### What to produce
Each line in the records below, from the one that contains "rewrite Es. cbn" to the one that contains "rising 1 ps /\ Forall (true_match A) ps.", should be reproduced exactly, the first and last included.
--- Provided records Enclosed Below ---
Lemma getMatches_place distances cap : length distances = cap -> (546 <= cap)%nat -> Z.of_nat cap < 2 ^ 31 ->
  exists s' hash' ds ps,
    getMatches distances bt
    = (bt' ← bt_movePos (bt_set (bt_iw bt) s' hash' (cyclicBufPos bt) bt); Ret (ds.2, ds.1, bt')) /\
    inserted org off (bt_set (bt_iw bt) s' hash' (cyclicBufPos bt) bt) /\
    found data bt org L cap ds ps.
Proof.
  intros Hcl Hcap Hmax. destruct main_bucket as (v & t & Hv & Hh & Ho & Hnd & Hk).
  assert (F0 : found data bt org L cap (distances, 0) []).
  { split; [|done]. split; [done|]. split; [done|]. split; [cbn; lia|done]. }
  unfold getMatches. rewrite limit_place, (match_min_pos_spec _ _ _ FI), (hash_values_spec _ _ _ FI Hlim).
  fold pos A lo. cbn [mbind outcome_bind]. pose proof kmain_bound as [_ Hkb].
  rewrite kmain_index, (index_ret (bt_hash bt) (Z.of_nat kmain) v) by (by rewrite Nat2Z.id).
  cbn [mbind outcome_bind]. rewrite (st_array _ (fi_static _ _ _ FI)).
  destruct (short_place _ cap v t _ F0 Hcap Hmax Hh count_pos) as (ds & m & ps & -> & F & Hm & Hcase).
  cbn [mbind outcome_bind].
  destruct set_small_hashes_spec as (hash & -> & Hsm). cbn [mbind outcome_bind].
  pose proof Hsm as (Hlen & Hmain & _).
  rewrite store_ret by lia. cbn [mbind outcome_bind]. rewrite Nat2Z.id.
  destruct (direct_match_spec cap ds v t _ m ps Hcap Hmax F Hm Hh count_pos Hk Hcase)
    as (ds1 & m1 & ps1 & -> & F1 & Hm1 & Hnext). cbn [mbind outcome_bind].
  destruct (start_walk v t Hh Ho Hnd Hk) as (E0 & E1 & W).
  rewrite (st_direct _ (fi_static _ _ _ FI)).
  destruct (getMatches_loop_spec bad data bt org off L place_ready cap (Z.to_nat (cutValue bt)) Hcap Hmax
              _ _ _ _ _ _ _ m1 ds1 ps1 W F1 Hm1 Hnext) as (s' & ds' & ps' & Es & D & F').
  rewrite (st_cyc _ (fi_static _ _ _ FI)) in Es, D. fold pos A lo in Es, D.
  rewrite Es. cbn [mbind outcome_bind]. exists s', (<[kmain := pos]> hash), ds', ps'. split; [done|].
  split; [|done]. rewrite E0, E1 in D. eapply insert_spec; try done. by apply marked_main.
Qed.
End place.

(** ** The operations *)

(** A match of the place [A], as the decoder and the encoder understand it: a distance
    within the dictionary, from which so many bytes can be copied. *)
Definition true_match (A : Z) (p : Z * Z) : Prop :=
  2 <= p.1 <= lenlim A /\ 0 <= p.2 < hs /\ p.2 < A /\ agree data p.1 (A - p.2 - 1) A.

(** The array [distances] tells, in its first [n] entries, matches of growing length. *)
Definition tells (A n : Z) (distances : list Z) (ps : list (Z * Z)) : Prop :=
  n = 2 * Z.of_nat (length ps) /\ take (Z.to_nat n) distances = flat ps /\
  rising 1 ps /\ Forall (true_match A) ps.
--- End of Enclosed Provided records ---
--- Provided records Enclosed Below ---
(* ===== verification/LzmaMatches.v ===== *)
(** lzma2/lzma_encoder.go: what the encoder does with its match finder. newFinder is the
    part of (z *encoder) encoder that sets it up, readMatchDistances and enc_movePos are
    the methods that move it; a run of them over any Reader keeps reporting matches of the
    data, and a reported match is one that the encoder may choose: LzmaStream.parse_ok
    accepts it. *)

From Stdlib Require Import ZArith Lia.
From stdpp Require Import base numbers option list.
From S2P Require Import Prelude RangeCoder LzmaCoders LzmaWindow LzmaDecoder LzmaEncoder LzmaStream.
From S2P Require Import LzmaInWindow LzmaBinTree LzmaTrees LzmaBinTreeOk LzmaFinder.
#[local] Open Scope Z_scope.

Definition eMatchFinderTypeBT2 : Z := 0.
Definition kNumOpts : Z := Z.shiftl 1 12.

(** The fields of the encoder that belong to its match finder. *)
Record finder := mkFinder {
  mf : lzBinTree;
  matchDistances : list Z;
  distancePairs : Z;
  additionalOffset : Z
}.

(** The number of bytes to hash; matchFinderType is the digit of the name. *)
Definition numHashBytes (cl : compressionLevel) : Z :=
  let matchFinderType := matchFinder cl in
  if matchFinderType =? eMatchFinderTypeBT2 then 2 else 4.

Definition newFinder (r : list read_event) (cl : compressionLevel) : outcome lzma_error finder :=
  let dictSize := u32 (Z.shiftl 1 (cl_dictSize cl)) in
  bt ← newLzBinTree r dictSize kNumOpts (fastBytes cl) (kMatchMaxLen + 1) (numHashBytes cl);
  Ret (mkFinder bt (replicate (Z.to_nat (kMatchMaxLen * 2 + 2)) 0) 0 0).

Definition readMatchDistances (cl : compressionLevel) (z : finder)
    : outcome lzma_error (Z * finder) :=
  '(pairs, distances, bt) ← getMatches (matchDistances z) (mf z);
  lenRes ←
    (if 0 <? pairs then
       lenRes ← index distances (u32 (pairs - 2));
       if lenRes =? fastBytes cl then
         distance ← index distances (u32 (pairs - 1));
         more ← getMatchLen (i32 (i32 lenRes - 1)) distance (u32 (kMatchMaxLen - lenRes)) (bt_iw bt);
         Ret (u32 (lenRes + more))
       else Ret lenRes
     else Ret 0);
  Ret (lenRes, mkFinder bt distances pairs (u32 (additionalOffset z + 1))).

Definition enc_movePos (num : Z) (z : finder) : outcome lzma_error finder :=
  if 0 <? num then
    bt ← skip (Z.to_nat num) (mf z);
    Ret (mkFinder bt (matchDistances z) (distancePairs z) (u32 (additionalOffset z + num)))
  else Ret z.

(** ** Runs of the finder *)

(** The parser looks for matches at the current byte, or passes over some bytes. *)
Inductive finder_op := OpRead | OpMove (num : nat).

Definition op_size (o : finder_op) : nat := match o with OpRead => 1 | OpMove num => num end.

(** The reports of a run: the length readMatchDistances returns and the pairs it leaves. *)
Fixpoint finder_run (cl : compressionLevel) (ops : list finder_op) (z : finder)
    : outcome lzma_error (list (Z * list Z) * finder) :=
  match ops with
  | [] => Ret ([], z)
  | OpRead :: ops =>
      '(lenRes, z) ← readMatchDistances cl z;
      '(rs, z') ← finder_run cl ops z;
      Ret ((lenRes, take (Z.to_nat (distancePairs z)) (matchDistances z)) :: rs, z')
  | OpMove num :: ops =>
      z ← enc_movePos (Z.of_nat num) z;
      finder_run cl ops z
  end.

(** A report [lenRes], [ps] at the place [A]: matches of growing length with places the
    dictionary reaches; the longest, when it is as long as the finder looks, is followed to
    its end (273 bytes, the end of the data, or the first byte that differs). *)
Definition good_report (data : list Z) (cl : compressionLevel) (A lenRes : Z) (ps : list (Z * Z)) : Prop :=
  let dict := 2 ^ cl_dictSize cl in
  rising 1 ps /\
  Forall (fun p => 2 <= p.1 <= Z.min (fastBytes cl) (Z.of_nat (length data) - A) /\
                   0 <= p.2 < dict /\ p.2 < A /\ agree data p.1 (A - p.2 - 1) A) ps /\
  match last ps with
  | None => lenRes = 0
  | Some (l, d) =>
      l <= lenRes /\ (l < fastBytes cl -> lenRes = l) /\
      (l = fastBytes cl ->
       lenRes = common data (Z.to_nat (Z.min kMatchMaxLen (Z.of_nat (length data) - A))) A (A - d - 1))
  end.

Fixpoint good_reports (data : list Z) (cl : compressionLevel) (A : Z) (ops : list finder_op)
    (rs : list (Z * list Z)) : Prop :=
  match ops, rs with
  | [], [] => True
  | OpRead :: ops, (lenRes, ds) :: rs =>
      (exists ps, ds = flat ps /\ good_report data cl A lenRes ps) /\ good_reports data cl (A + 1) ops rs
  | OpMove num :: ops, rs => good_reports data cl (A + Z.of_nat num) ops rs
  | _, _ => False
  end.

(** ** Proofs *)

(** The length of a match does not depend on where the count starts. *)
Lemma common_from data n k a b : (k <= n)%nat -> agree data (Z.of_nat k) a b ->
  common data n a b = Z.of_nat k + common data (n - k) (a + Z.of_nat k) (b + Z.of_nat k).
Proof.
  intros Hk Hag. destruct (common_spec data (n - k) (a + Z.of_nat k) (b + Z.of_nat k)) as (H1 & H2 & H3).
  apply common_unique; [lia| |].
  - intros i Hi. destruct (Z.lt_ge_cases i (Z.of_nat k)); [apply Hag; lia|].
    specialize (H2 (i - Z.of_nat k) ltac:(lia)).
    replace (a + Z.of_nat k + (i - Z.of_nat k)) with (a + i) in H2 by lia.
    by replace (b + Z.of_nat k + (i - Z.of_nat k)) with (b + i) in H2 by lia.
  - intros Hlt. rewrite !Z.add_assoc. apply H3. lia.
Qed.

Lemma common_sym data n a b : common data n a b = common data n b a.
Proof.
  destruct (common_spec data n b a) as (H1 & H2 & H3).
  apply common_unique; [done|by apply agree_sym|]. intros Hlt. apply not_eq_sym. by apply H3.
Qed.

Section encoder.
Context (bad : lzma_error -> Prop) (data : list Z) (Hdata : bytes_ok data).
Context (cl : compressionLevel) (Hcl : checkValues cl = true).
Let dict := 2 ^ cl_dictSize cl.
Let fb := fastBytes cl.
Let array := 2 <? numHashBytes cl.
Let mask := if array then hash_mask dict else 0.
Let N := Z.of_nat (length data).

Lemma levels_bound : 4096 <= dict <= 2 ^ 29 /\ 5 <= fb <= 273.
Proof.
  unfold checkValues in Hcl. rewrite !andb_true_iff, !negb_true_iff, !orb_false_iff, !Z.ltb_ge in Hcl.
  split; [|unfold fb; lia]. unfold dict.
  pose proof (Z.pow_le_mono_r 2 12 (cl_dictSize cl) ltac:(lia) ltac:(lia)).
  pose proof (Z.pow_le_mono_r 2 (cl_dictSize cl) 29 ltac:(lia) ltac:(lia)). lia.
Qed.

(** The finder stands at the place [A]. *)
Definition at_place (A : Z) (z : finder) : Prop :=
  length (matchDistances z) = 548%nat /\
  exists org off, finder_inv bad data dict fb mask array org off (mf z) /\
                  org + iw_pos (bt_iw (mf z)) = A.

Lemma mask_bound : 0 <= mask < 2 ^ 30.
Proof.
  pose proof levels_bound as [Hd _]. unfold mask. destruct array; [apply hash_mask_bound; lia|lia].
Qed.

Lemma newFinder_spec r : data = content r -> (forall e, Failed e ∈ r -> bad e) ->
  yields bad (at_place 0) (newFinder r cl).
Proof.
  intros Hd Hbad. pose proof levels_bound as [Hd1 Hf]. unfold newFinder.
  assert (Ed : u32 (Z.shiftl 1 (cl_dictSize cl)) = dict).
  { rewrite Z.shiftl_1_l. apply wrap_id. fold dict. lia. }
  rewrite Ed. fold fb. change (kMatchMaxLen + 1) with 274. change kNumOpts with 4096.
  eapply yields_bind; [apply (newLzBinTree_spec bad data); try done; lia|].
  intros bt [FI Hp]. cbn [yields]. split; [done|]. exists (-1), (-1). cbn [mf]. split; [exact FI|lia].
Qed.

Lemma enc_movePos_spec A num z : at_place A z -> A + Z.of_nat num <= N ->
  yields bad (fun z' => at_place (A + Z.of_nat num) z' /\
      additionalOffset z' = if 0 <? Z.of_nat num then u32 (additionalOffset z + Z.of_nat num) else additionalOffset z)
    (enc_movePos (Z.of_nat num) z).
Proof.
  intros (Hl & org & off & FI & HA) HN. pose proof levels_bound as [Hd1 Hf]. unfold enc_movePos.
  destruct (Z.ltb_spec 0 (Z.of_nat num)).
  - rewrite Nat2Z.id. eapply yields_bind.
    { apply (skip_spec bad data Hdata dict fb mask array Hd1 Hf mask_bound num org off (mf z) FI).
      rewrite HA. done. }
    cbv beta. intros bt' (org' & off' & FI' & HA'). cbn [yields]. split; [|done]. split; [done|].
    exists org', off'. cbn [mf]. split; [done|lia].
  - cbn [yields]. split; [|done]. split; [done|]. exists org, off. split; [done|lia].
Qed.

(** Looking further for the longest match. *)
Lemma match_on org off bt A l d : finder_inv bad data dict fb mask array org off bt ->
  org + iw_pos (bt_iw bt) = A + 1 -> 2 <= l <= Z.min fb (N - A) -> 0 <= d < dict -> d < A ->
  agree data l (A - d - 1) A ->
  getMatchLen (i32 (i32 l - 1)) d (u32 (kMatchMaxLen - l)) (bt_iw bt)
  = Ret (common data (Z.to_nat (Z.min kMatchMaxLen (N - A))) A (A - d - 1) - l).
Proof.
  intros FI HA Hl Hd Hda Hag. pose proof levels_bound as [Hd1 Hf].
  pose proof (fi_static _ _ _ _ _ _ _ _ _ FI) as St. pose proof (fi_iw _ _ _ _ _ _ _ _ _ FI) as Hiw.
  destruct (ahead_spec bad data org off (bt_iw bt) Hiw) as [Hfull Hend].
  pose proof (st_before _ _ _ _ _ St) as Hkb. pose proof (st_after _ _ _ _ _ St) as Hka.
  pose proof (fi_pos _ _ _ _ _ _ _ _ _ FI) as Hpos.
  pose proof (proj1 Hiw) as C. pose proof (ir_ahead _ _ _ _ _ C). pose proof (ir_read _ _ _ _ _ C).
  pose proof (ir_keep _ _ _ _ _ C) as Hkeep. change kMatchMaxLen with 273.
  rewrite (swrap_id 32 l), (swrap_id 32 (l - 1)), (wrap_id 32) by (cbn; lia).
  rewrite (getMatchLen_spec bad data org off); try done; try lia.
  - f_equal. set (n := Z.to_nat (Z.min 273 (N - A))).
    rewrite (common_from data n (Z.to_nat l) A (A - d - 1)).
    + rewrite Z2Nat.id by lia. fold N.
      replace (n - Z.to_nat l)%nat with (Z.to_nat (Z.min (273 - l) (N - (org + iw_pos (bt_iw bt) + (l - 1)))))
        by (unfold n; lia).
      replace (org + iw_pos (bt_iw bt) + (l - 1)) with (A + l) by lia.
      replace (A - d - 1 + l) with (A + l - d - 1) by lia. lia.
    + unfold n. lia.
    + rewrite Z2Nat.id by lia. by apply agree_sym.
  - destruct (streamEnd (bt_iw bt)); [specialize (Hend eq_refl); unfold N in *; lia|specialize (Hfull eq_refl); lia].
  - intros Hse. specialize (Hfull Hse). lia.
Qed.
--- End of Enclosed Provided records ---
--- Provided records Enclosed Below ---
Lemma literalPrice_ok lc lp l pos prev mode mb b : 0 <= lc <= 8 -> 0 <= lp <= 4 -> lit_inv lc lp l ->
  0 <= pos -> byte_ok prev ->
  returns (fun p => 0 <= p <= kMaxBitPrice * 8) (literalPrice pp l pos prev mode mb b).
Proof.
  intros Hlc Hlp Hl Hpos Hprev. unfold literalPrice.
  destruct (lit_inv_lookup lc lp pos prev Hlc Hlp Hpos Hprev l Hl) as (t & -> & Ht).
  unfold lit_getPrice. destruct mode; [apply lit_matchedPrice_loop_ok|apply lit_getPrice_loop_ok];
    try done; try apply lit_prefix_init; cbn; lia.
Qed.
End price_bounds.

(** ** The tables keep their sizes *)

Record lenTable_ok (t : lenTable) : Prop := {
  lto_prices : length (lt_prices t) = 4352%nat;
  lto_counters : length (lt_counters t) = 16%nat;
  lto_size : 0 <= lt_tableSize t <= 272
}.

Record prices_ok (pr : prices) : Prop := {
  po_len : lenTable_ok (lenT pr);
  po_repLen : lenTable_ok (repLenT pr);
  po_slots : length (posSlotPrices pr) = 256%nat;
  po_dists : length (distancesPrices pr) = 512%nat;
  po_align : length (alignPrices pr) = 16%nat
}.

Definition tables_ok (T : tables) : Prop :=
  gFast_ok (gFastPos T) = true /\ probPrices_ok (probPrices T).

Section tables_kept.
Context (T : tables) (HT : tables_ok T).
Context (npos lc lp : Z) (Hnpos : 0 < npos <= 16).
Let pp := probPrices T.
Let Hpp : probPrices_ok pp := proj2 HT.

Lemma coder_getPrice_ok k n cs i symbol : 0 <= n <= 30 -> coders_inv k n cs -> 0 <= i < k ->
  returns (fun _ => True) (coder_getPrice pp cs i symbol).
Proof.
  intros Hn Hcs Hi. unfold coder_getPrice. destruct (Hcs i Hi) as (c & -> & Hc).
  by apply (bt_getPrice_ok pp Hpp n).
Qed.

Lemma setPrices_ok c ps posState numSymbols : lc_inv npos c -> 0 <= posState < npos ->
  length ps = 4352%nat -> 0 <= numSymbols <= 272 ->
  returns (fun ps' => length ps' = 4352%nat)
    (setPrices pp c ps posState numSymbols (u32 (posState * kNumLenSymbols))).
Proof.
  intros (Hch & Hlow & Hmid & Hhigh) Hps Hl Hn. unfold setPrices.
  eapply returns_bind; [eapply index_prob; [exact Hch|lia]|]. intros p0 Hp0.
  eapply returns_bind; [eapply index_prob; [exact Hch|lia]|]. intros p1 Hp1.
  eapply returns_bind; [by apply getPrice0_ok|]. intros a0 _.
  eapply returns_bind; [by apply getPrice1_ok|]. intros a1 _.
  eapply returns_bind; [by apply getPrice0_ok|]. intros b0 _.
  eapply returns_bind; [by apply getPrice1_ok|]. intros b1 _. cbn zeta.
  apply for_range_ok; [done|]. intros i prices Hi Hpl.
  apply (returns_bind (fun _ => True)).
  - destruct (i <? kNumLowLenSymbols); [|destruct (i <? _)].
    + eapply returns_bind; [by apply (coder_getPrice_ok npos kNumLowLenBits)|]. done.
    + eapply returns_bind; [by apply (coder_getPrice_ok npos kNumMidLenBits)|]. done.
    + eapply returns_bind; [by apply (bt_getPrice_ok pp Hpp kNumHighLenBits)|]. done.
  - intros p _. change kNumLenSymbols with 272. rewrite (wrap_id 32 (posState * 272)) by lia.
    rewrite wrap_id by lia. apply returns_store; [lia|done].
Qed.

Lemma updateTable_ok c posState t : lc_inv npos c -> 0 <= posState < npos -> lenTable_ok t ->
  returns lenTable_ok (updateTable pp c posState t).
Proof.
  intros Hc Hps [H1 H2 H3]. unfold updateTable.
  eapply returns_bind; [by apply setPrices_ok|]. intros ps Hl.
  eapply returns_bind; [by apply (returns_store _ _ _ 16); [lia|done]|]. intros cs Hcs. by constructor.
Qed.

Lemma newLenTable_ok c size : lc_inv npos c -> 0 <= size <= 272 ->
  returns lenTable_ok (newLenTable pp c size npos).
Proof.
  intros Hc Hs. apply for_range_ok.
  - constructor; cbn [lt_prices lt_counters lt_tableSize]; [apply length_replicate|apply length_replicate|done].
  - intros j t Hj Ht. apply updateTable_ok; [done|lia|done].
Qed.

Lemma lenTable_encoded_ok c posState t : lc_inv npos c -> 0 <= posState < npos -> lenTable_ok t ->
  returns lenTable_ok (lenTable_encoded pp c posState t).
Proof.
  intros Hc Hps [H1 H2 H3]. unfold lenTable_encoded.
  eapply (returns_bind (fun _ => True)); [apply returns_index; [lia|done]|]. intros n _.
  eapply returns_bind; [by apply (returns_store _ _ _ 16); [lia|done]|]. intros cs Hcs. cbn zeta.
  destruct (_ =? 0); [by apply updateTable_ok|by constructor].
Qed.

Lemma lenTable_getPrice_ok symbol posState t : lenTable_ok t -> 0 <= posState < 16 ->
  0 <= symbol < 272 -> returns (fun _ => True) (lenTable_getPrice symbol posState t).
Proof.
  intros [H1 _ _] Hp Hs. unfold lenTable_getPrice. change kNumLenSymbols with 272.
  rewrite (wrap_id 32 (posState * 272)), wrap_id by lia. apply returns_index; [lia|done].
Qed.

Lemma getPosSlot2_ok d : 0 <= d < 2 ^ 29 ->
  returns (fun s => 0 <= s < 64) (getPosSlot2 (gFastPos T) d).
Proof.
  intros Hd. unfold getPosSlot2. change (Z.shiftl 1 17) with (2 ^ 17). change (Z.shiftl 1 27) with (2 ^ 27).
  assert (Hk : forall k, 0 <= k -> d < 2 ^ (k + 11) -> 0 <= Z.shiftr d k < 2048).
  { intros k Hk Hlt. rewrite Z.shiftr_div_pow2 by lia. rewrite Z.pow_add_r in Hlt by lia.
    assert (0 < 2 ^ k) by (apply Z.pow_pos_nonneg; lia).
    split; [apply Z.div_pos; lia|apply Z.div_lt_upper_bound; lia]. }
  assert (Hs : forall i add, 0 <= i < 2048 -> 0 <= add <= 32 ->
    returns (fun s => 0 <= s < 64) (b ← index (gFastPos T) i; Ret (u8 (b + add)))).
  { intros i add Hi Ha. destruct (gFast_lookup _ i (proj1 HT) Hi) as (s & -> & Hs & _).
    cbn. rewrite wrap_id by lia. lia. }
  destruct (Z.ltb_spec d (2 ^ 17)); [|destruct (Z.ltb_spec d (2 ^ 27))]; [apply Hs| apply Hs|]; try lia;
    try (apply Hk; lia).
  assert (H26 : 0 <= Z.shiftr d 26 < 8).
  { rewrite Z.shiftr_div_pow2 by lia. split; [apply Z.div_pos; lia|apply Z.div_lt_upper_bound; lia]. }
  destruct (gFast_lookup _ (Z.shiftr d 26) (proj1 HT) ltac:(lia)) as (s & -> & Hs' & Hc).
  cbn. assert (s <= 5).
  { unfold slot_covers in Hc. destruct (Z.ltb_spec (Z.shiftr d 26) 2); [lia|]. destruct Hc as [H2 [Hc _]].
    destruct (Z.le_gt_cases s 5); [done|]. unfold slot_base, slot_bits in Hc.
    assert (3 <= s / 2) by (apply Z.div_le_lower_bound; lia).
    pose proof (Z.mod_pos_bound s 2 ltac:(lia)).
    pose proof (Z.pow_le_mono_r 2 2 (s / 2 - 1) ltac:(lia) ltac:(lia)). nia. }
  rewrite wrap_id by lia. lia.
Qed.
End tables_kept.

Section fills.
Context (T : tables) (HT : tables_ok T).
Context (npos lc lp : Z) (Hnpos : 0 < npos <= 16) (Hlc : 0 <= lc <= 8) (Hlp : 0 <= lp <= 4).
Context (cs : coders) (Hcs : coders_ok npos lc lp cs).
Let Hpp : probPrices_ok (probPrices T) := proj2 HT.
--- End of Enclosed Provided records ---
### Solution to this task
  rewrite Es. cbn [mbind outcome_bind]. exists s', (<[kmain := pos]> hash), ds', ps'. split; [done|].
  split; [|done]. rewrite E0, E1 in D. eapply insert_spec; try done. by apply marked_main.
Qed.
End place.

(** ** The operations *)

(** A match of the place [A], as the decoder and the encoder understand it: a distance
    within the dictionary, from which so many bytes can be copied. *)
Definition true_match (A : Z) (p : Z * Z) : Prop :=
  2 <= p.1 <= lenlim A /\ 0 <= p.2 < hs /\ p.2 < A /\ agree data p.1 (A - p.2 - 1) A.

(** The array [distances] tells, in its first [n] entries, matches of growing length. *)
Definition tells (A n : Z) (distances : list Z) (ps : list (Z * Z)) : Prop :=
  n = 2 * Z.of_nat (length ps) /\ take (Z.to_nat n) distances = flat ps /\
  rising 1 ps /\ Forall (true_match A) ps.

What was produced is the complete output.